"Hardly, I think," he says, with an attempt at gayety. "Something else is wanting, surely. Georgie, when I asked you to marry me yesterday, and when you gave the promise that has made me so unutterably happy ever since, what was it you thought of?"
"Well, I'll tell you," says Miss Broughton, cheerfully. "First, I said to myself, 'Now I shall never again have to teach Murray's Grammar.'"
"Was that your first thought?" He is both surprised and pained.
"Yes, my very first. You look as if you didn't believe me," says Miss Broughton, with a little laugh. "But if you had gone through as many moods and tenses as I have during the past week, you would quite understand. Well, then I thought how good it would be to have nothing to do but amuse myself all day long. And then I looked at you, and felt so glad you had no crooked eyes, or red hair, or anything that way. And then, above all things, I felt how sweet it was to know I had found somebody who would have to look after me and take care of me, so that I need never trouble about myself any more."
"Did you never once think of me?" asks he, in a curious tone.
"Of you? Oh, no! You are quite happy," says Georgie, with a sigh. "You have nothing to trouble you."

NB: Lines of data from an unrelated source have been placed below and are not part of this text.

(** * Beartype error-cause sleuth: [CauseSleuth]

    A shallow embedding of [beartype/_decor/_error/_errorsleuth.py].

    Python objects live in a heap of slot dictionaries, methods are
    computations in a state-and-exception monad over that heap, and every
    call that leaves the module (the hint utilities, the dispatch table, the
    getter functions of [_errortype] and [errormain]) is recorded in a trace
    so that statements can say which collaborators a method consulted. *)

From Stdlib Require Import ZArith Ascii.
From stdpp Require Import base option list strings pretty gmap.

Set Warnings "-register-all".

(** ** Python values *)

(** Hint signs ([HintSign] objects) are identified by their name. *)
Abbreviation Sign := string.

(** Object references. *)
Abbreviation loc := positive.

(** The partition of Python objects that the builtins used by the module can
    observe: [x is None], [isinstance(x, int)], [isinstance(x, str)],
    [isinstance(x, tuple)], [callable(x)]; signs are kept apart because they
    are the keys of the sign sets and of the dispatch table. *)
Inductive Value : Type :=
  | VNone
  | VInt (z : Z)
  | VStr (s : string)
  | VTuple (items : list Value)
  | VSign (sign : Sign)
  | VCallable (name : string)   (* any other callable: function, class, ... *)
  | VObject (name : string).    (* any other object *)

(** [callable(x)]. *)
Definition callable (v : Value) : bool :=
  match v with VCallable _ => true | _ => false end.

(** [isinstance(x, str)]. *)
Definition isinstance_str (v : Value) : bool :=
  match v with VStr _ => true | _ => false end.

(** [isinstance(x, NoneTypeOr[int])]. *)
Definition isinstance_NoneTypeOr_int (v : Value) : bool :=
  match v with VNone | VInt _ => true | _ => false end.

(** [isinstance(x, tuple)]. *)
Definition isinstance_tuple (v : Value) : bool :=
  match v with VTuple _ => true | _ => false end.

(** [x is None]. *)
Definition is_None (v : Value) : bool :=
  match v with VNone => true | _ => false end.

(** [x in S] for a frozen set [S] of signs. *)
Definition sign_in (v : Value) (S : gset Sign) : bool :=
  match v with VSign s => bool_decide (s ∈ S) | _ => false end.

(** ** Exceptions and outcomes *)

Inductive Exn : Type :=
  | _BeartypeCallHintPepRaiseException (msg : string)
  | AssertionError (msg : string)
  | TypeError (arg_name : string)       (* call that does not bind [arg_name] *)
  | AttributeError (attr_name : string) (* attribute read before assignment *)
  | HintError (cls msg : string).       (* raised by a hint utility *)

Inductive Outcome (A : Type) : Type :=
  | Return (a : A)
  | Raise (e : Exn).
Arguments Return {A} a.
Arguments Raise {A} e.

(** ** Heap, trace and the monad *)

(** The branch of [get_cause_or_none] that chose the getter it defers to. *)
Inductive Route : Type :=
  | ViaInstanceTypesTuple
  | ViaInstanceType
  | ViaTypeInstanceOrigin
  | ViaSignTable (hint_sign : Value).

(** Calls leaving the module. *)
Inductive Event : Type :=
  | EvSanify (hint exception_prefix : Value)
  | EvIsHintPep (hint : Value)
  | EvGetSign (hint : Value)
  | EvGetArgs (hint : Value)
  | EvIsIgnorable (hint : Value)
  | EvIsHintPepArgs (hint : Value)
  | EvTableGet (hint_sign : Value)
  | EvGetter (via : Route) (self : loc).

(** An object is the dictionary of its assigned slots. *)
Record State : Type := mkState {
  heap : gmap loc (gmap string Value);
  trace : list Event;
}.

(** The state [σ] after the calls [events]. *)
Definition after (σ : State) (events : list Event) : State :=
  mkState (heap σ) (trace σ ++ events).

Definition M (A : Type) : Type := State → State * Outcome A.

Definition ret {A} (a : A) : M A := λ σ, (σ, Return a).

Definition raise {A} (e : Exn) : M A := λ σ, (σ, Raise e).

Definition bind {A B} (m : M A) (k : A → M B) : M B :=
  λ σ, match m σ with
       | (σ', Return a) => k a σ'
       | (σ', Raise e) => (σ', Raise e)
       end.

Notation "'let!' x := m 'in' k" := (bind m (λ x, k))
  (at level 10, x name, m at level 100, k at level 200,
   format "'[v' 'let!'  x  :=  m  'in'  '/' k ']'").
Notation "'do!' m 'in' k" := (bind m (λ _, k))
  (at level 10, m at level 100, k at level 200,
   format "'[v' 'do!'  m  'in'  '/' k ']'").

Definition lift {A} (r : Outcome A) : M A := λ σ, (σ, r).

Definition log (e : Event) : M unit :=
  λ σ, (mkState (heap σ) (trace σ ++ [e]), Return tt).

(** [object.__new__]: a fresh object none of whose slots is assigned. *)
Definition alloc : M loc :=
  λ σ, let l := fresh (dom (heap σ)) in
       (mkState (<[l := ∅]> (heap σ)) (trace σ), Return l).

(** ** The class *)

Definition __slots__ : list string :=
  [ "cause_indent"; "exception_prefix"; "func"; "hint_sign"; "hint_childs";
    "pith"; "random_int"; "_hint" ].

(** The language does not fix the order in which a frozen set of strings is
    iterated; the order in which it is written is taken. The binding of
    keyword arguments by name makes [permute] independent of it when every
    parameter has an argument; on a sleuth with several unassigned slots
    the order decides which of them the [AttributeError] names. *)
Definition _INIT_PARAM_NAMES : list string :=
  [ "cause_indent"; "exception_prefix"; "func"; "hint"; "pith"; "random_int" ].

(** Reading a slot: [AttributeError] while it is unassigned. *)
Definition get_slot (self : loc) (name : string) : M Value :=
  λ σ, match heap σ !! self ≫= (.!! name) with
       | Some v => (σ, Return v)
       | None => (σ, Raise (AttributeError name))
       end.

(** Assigning a slot: only the names of [__slots__] can be assigned. *)
Definition set_slot (self : loc) (name : string) (v : Value) : M unit :=
  λ σ, match heap σ !! self with
       | Some o =>
           if bool_decide (name ∈ __slots__)
           then (mkState (<[self := <[name := v]> o]> (heap σ)) (trace σ),
                 Return tt)
           else (σ, Raise (AttributeError name))
       | None => (σ, Raise (AttributeError name))
       end.

(** The [hint] property is backed by the [_hint] slot; every other name read
    by the module is a slot. *)
Definition getattr (self : loc) (name : string) : M Value :=
  if bool_decide (name = "hint") then get_slot self "_hint"
  else get_slot self name.

(** The value [getattr] reads in a heap, if any. *)
Definition attr (h : gmap loc (gmap string Value)) (self : loc)
    (name : string) : option Value :=
  h !! self ≫= (.!! (if bool_decide (name = "hint") then "_hint" else name)).

(** [assert cond, msg]. *)
Definition assert (cond : bool) (msg : string) : M unit :=
  if cond then ret tt else raise (AssertionError msg).

(** Keyword arguments, in the order in which they were passed. *)
Abbreviation Kwargs := (list (string * Value)).

Fixpoint kwargs_get (name : string) (kwargs : Kwargs) : option Value :=
  match kwargs with
  | [] => None
  | (k, v) :: rest => if bool_decide (k = name) then Some v
                      else kwargs_get name rest
  end.
(** X11. Without [warnings.filterwarnings("error")] the cell of
    [numpy.log] never prints, for any base and any number of
    iterations: [numpy.log] returns minus infinity or NaN with a
    warning where [math.log] raises, so the [except] branch is never
    taken. *)
Theorem numpy_needs_the_filter (i : interpreter) (base : Z) (fuel : nat)
        (s : state) :
  warnings_filter i = Float64.ActDefault ->
  numpy_cell i base fuel <> Done s.
Proof.
  intros Hi Hw. unfold numpy_cell, numpy_log in Hw. rewrite Hi in Hw.
  change initial with (searching 0) in Hw.
  apply while_done_inv in Hw. destruct Hw as [k [_ [_ [_ Hstop]]]].
  revert Hstop. apply numpy_unfiltered_never_stops. lia.
Qed.

Lemma numpy_needs_the_filter_witness :
  warnings_filter fresh = Float64.ActDefault /\
  numpy_cell fresh X 400 <> Done (found 324).
Proof.
  split; [reflexivity |].
  exact (numpy_needs_the_filter fresh X 400 (found 324) eq_refl).
Defined.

"Nothing! Of course not." Going up to her, he takes her dear little face between both his hands, and looks long and earnestly into her clear unconscious eyes. How gladly would he have seen them droop and soften beneath his gaze! "Now let me tell you how I feel towards you," he says, smoothing her soft hair back from her forehead.
"I don't think I am a bit pretty with my hair pushed back," she says, moving away from the caressing hand, and, with a touch, restoring her "amber locks" to their original position. She smiles as she says this,—indeed, ill temper, in any form, does not belong to her,—and, when her hair is once more restored to order, she again slips her fingers into his confidingly, and glances up at him. "Now tell me all about it," she says.
"What am I to tell you?—that when I am away from you I am restless, miserable; when with you, more than satisfied. I know that I could sit for hours contentedly with this little hand in mine" (raising it to his lips), "and I also know that, if fate so willed it, I should gladly follow you through the length and breadth of the land. If you were to die, or—or forsake me, it would break my heart. And all this is because I love you."
"Is it?"—in a very low tone. "Does all that mean being in love? Then"—in a still lower tone—"I know I am not one bit in love with you."